(** C4: a sync of a project role template binding gives every role of its
    template a cluster role and leaves in every namespace of the project, of the
    role bindings with its label, exactly one for each role, with its subject;
    other role bindings are as they were.  This holds whatever the outcome of the
    last step, the access to resources without a namespace, unless the API server
    refuses a request it could serve. *)
Theorem syncPRTB_correct fuel binding rt subject w :
  prtb_RoleTemplateName binding ≠ "" →
  UserRbac.buildSubjectFromRTB (rtb_project binding) = Ok subject →
  gatherable fuel (prtb_RoleTemplateName binding) rt w →
  in_sync_kind ClusterRole w → in_sync_kind RoleBinding w →
  in_scope (O:=NamespaceObject) "" (cached w) →
  wp (syncPRTB fuel binding)
    (λ _ w', (∃ roles, user_roles w rt roles ∧
        prtb_synced binding roles subject (project_namespaces (prtb_ProjectName binding) w)
          (view w) (view w')) ∨
      (ClientHealthy W ClusterRole → ¬ ClientHealthy W RoleBinding)) w.
Proof.
  intros Hne Hsub Hg Hcr Hrb Hsc. unfold syncPRTB.
  destruct (String.eqb_spec (prtb_RoleTemplateName binding) "") as [|_]; [done|].
  assert (String.eqb (prtb_UserName binding) "" && String.eqb (prtb_GroupPrincipalName binding) "" &&
     String.eqb (prtb_GroupName binding) "" = false) as ->.
  { apply not_true_iff_false. rewrite !andb_true_iff. intros [[H1 H2] H3].
    unfold UserRbac.buildSubjectFromRTB, MgmtManager.buildSubjectFromRTB in Hsub.
    rewrite H1, H2, H3 in Hsub. simpl in Hsub. done. }
  apply wp_bind, wp_wrap_err, wp_reads. rewrite (get_template _ _ _ (proj1 Hg)). at_post.
  apply wp_bind, wp_wrap_err, wp_reads.
  destruct (by_index_law nsByProjectID (prtb_ProjectName binding) w) as (l & Hl & _).
  rewrite Hl. at_post. destruct (indexed_namespaces _ _ _ Hsc Hl) as (Hnd & Hnames & Hnz).
  destruct (gather_user _ _ _ _ Hg) as (roles & Hrun & Huser & Hfiled).
  apply wp_bind. eapply wp_unfold; [exact Hrun|]. at_post.
  apply wp_bind, wp_wrap_err. eapply wp_mono.
  { apply (wp_ensureRoles (in_sync_kind RoleBinding)); [|done|done|].
    - intros w1 w2 Hs1 Hot Hcs. by eapply (sync_undisturbed (A:=ClusterRole)); [other_kind|..].
    - intros n t _ _. by rewrite (Hcr : s_ClusterRoles (cached w) = _). }
  intros [[]|e| |] w1 Hr; simpl in Hr; try done; at_post.
  2:{ right. intros Hh. destruct Hr as (_ & _ & Hno). done. }
  destruct Hr as (Hs1 & Hens). apply wp_bind. eapply wp_mono; [by apply (wp_bind_namespaces _ roles binding subject)|].
  intros [[]|e| |] w2 Hr; simpl in Hr; try done; at_post; [|right; intros _; exact Hr].
  destruct Hr as (Hot2 & Hex & Hoth). left. exists roles. split; [done|].
  pose proof (safe_projectAccess binding roles w2) as [Htouch _].
  destruct (reconcileProjectAccessToGlobalResources binding roles w2) as [r w3]. simpl in *.
  assert (s_RoleBindings (view w3) = s_RoleBindings (view w2)) as Hrb3
    by (apply (Htouch KRoleBinding); set_solver).
  assert (s_RoleBindings (view w1) = s_RoleBindings (view w)) as Hrb1.
  { destruct Hens as [[Hot _] _]. unfold only_tbl in Hot. by rewrite Hot. }
  split_and!.
  - exists (view w1). split; [done|]. transitivity (view w2).
    + eapply (touches_only (O:=RoleBinding)); [set_solver|done].
    + intros k Hk. apply Htouch. set_solver.
  - intros n Hn. rewrite Hrb3. apply Hex. by apply Hnames.
  - intros k rb Hno. rewrite Hrb3, <-Hrb1. apply Hoth. intros n Hn. by apply Hno, Hnames.
Qed.

(** *** Removal *)

(** The role bindings of [uid] in the namespaces [names]. *)
Definition bound_in (uid : string) (names : list string) (kv : nsname * RoleBinding) : Prop :=
  kv.1.1 ∈ names ∧ Labels (rb_meta kv.2) !! rtbOwnerLabel = Some uid.

#[local] Instance bound_in_dec uid names kv : Decision (bound_in uid names kv).
Proof. unfold bound_in. apply _. Defined.

Lemma unbind_snoc (uid : string) (names : list string) (n : string) (t : gmap nsname RoleBinding) :
  well_keyed t →
  filter (λ kv, ¬ (Namespace (rb_meta kv.2) = n ∧ Labels (rb_meta kv.2) !! rtbOwnerLabel = Some uid))
    (filter (λ kv, ¬ bound_in uid names kv) t) =
  filter (λ kv, ¬ bound_in uid (names ++ [n]) kv) t.
Proof.
  intros Hwk. rewrite map_filter_filter. apply map_filter_ext. intros k rb Hk.
  pose proof (Hwk _ _ Hk) as ->. unfold bound_in, obj_key. simpl.
  rewrite elem_of_app, list_elem_of_singleton. tauto.
Qed.

Lemma wp_unbind_namespaces uid (nss : list NamespaceObject) w :
  let names := (λ ns, Name (ns_meta ns)) <$> nss in
  in_sync_kind RoleBinding w → NoDup names → (∀ n, n ∈ names → n ≠ "") →
  wp (for_each (λ ns,
        let* rbs := wrap_err "couldn't list rolebindings with selector"
                      (reads (lister_List (Name (ns_meta ns)) {[ rtbOwnerLabel := uid ]})) in
        for_each (λ rb : RoleBinding,
          delete_rb "error deleting rolebinding " (Name (ns_meta ns)) (Name (rb_meta rb))) rbs) nss)
    (if_ok (λ _ w', only_tbl (O:=RoleBinding) (view w) (view w') ∧
              s_RoleBindings (view w') = filter (λ kv, ¬ bound_in uid names kv) (s_RoleBindings (view w)))
       (λ _ _, ¬ ClientHealthy W RoleBinding)) w.
Proof.
  intros names Hsync Hnd Hnz.
  pose (inv := λ (don : list NamespaceObject) (w' : W),
    let dn := (λ ns, Name (ns_meta ns)) <$> don in
    only_tbl (O:=RoleBinding) (view w) (view w') ∧
    s_RoleBindings (view w') = filter (λ kv, ¬ bound_in uid dn kv) (s_RoleBindings (view w)) ∧
    (∀ k : nsname, k.1 ∉ dn → s_RoleBindings (cached w') !! k = s_RoleBindings (view w') !! k)).
  eapply wp_mono; [apply (wp_for_each inv (λ _ _, ¬ ClientHealthy W RoleBinding))|].
  - split_and!; [apply only_tbl_refl| |].
    + symmetry. apply map_filter_id. intros k rb _ [?%not_elem_of_nil _]. done.
    + intros k _. by rewrite (Hsync : s_RoleBindings (cached w) = _).
  - intros don ns rest w1 Heq (Hot & Ht & Hs). set (n := Name (ns_meta ns)).
    assert (n ∉ (λ ns, Name (ns_meta ns)) <$> don) as Hnew.
    { unfold names in Hnd. rewrite Heq, fmap_app in Hnd. apply NoDup_app in Hnd as (_ & Hdis & _).
      intros Hd. apply (Hdis _ Hd). by left. }
    assert (n ≠ "") as Hn0.
    { apply Hnz. unfold names. rewrite Heq, fmap_app. apply elem_of_app. right. by left. }
    apply wp_bind, wp_wrap_err, wp_reads.
    destruct (lister_list_law (O:=RoleBinding) n {[ rtbOwnerLabel := uid ]} w1) as (l & Hl & _).
    rewrite Hl. at_post. unfold delete_rb.
    eapply wp_mono; [apply (wp_delete_each (O:=RoleBinding) n (λ rb, Name (rb_meta rb))
      (λ rb, Wrapped ("error deleting rolebinding " +:+ Name (rb_meta rb))))|].
    intros [[]|e| |] w2 Hr; simpl in Hr; try done; at_post. destruct Hr as (Hot2 & Hgone & HI).
    split_and!.
    + exact (only_tbl_trans (O:=RoleBinding) _ _ _ Hot Hot2).
    + rewrite fmap_app. simpl. rewrite <-(unbind_snoc uid _ n) by exact (view_keyed (O:=RoleBinding) w).
      rewrite <-Ht.
      refine (gone_filter n (λ rb : RoleBinding, Namespace (rb_meta rb) = n ∧
        Labels (rb_meta rb) !! rtbOwnerLabel = Some uid) l _ _ _ _ _ Hgone).
      * exact (view_keyed w1).
      * intros rb. rewrite (elem_of_lister _ _ _ _ rb Hl). unfold selects.
        rewrite map_singleton_subseteq_l. split; (intros [Hk [Hns Hlab]]; split).
        -- destruct Hns as [?|Hns]; [done|]. rewrite <-Hk. symmetry. apply Hs. unfold obj_key. simpl in *. by rewrite Hns.
        -- by destruct Hns.
        -- rewrite <-Hk. apply Hs. unfold obj_key. simpl in *. by rewrite Hns.
        -- by split; [right|].
      * intros k rb Hk [Hns _]. pose proof (view_keyed (O:=RoleBinding) w1 k rb Hk) as ->. exact Hns.
    + intros k Hk. rewrite fmap_app in Hk.
      apply (HI (λ w', s_RoleBindings (cached w') !! k = s_RoleBindings (view w') !! k)).
      * intros wa wb Hwa _ Hv Hcs. refine (cache_step_sync (O:=RoleBinding) wa wb k Hcs _ Hwa).
        apply Hv. intros Hk1. apply Hk, elem_of_app. right. by apply list_elem_of_singleton.
      * apply Hs. intros ?. apply Hk, elem_of_app. by left.
  - intros [[]|e| |] w' Hr; simpl in *; try done. by destruct Hr as (? & ? & _).
Qed.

=-=-=

◆ WORK REQUEST
In the data above, which lines lie between the line with "apply wp_bind, wp_wrap_err, wp_reads. rewrite" and the line with "apply wp_bind, wp_wrap_err. eapply wp_mono.", inclusive? Print those lines exactly and nothing else.

◆ YOUR SOLUTION
  apply wp_bind, wp_wrap_err, wp_reads. rewrite (get_template _ _ _ (proj1 Hg)). at_post.
  apply wp_bind, wp_wrap_err, wp_reads.
  destruct (by_index_law nsByProjectID (prtb_ProjectName binding) w) as (l & Hl & _).
  rewrite Hl. at_post. destruct (indexed_namespaces _ _ _ Hsc Hl) as (Hnd & Hnames & Hnz).
  destruct (gather_user _ _ _ _ Hg) as (roles & Hrun & Huser & Hfiled).
  apply wp_bind. eapply wp_unfold; [exact Hrun|]. at_post.
  apply wp_bind, wp_wrap_err. eapply wp_mono.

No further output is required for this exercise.